In the entries below, the lines from the one with "(** * Recovering" through the one with "readings of the" are to be copied exactly; both ends count.

:: Dataset ::

(* ===== verification/Recovery.v ===== *)
(** * Recovering a delegation tree ([delegation/recovery])

    The traversal that reattaches the failed nodes of a tree, deepest level
    first, under a budget per level and one for the tree ([recovery.go]).  The
    readings of the clock and what the recovery of a node comes to are
    arguments; the calls the traversal makes are recorded in a trace. *)

From S2P Require Import Prelude.

Definition DefaultLevelTimeout : Duration := (120 * Second)%Z.
Definition DefaultTreeTimeout : Duration := (600 * Second)%Z.
Definition DefaultUsageQuiescenceTimeout : Duration := (5 * Second)%Z.

Record Node := mkNode { SessionID : string; Depth : Z }.

Inductive Outcome := OutcomeRecovered | OutcomeFailed.

Record NodeResult := mkNodeResult { r_Node : Node; r_Outcome : Outcome; Reason : string }.

Record Config := mkConfig { LevelTimeout : Duration; TreeTimeout : Duration; UsageQuiescenceTimeout : Duration }.

Definition orDefault (d default_ : Duration) : Duration := if (d <=? 0)%Z then default_ else d.

Definition withDefaults (c : Config) : Config :=
  mkConfig (orDefault (LevelTimeout c) DefaultLevelTimeout) (orDefault (TreeTimeout c) DefaultTreeTimeout)
    (orDefault (UsageQuiescenceTimeout c) DefaultUsageQuiescenceTimeout).

Definition QuiescenceDeadline (c : Config) (lastUsageReport : Time) : Time :=
  time_add lastUsageReport (UsageQuiescenceTimeout (withDefaults c)).

(** ** Levels *)

Definition session_le (a b : Node) : Prop := String.le (SessionID a) (SessionID b).
#[export] Instance session_le_dec a b : Decision (session_le a b) := ltac:(unfold session_le; apply _).
#[export] Instance session_le_total : Total session_le.
Proof. intros a b. unfold session_le. apply (total String.le). Qed.
#[export] Instance session_le_trans : Transitive session_le.
Proof. intros a b c. unfold session_le. apply transitivity. Qed.

#[export] Instance Zge_trans : Transitive Z.ge := ltac:(intros x y z; lia).
#[export] Instance Zge_total : Total Z.ge := ltac:(intros x y; lia).

Definition depths (nodes : list Node) : list Z := merge_sort Z.ge (remove_dups (Depth <$> nodes)).

(** Nodes of one depth with equal sessions are equal, so the order does not depend
    on the stability of the sort. *)
Definition level_at (nodes : list Node) (d : Z) : list Node := merge_sort session_le (filter (fun n => Depth n = d) nodes).

Definition Levels (nodes : list Node) : list (list Node) := level_at nodes <$> depths nodes.

(** ** The traversal *)

Definition ReasonTreeTimeout : string := "tree recovery deadline exceeded".
Definition ReasonLevelTimeout : string := "level recovery deadline exceeded".

Definition budgetElapsed (now levelDeadline treeDeadline : Time) : option string :=
  if negb (time_before now treeDeadline) then Some ReasonTreeTimeout
  else if negb (time_before now levelDeadline) then Some ReasonLevelTimeout
  else None.

Definition nodeDeadline (levelDeadline treeDeadline : Time) : Time * string :=
  if negb (time_after treeDeadline levelDeadline) then (levelDeadline, ReasonTreeTimeout) else (levelDeadline, ReasonLevelTimeout).

(** What [recoverFn] comes to: its error, and how the two contexts stand then. *)
Record Answer := mkAnswer { a_error : option string; a_deadlineExceeded : bool; a_parentDone : bool }.

Inductive Event :=
| EStart (n : Node) (now : Time)
| EWait (n : Node) (now : Time) (timeout : Duration)
| EResult (r : NodeResult).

:::

**Finished exercise:**
(** * Recovering a delegation tree ([delegation/recovery])

    The traversal that reattaches the failed nodes of a tree, deepest level
    first, under a budget per level and one for the tree ([recovery.go]).  The
    readings of the clock and what the recovery of a node comes to are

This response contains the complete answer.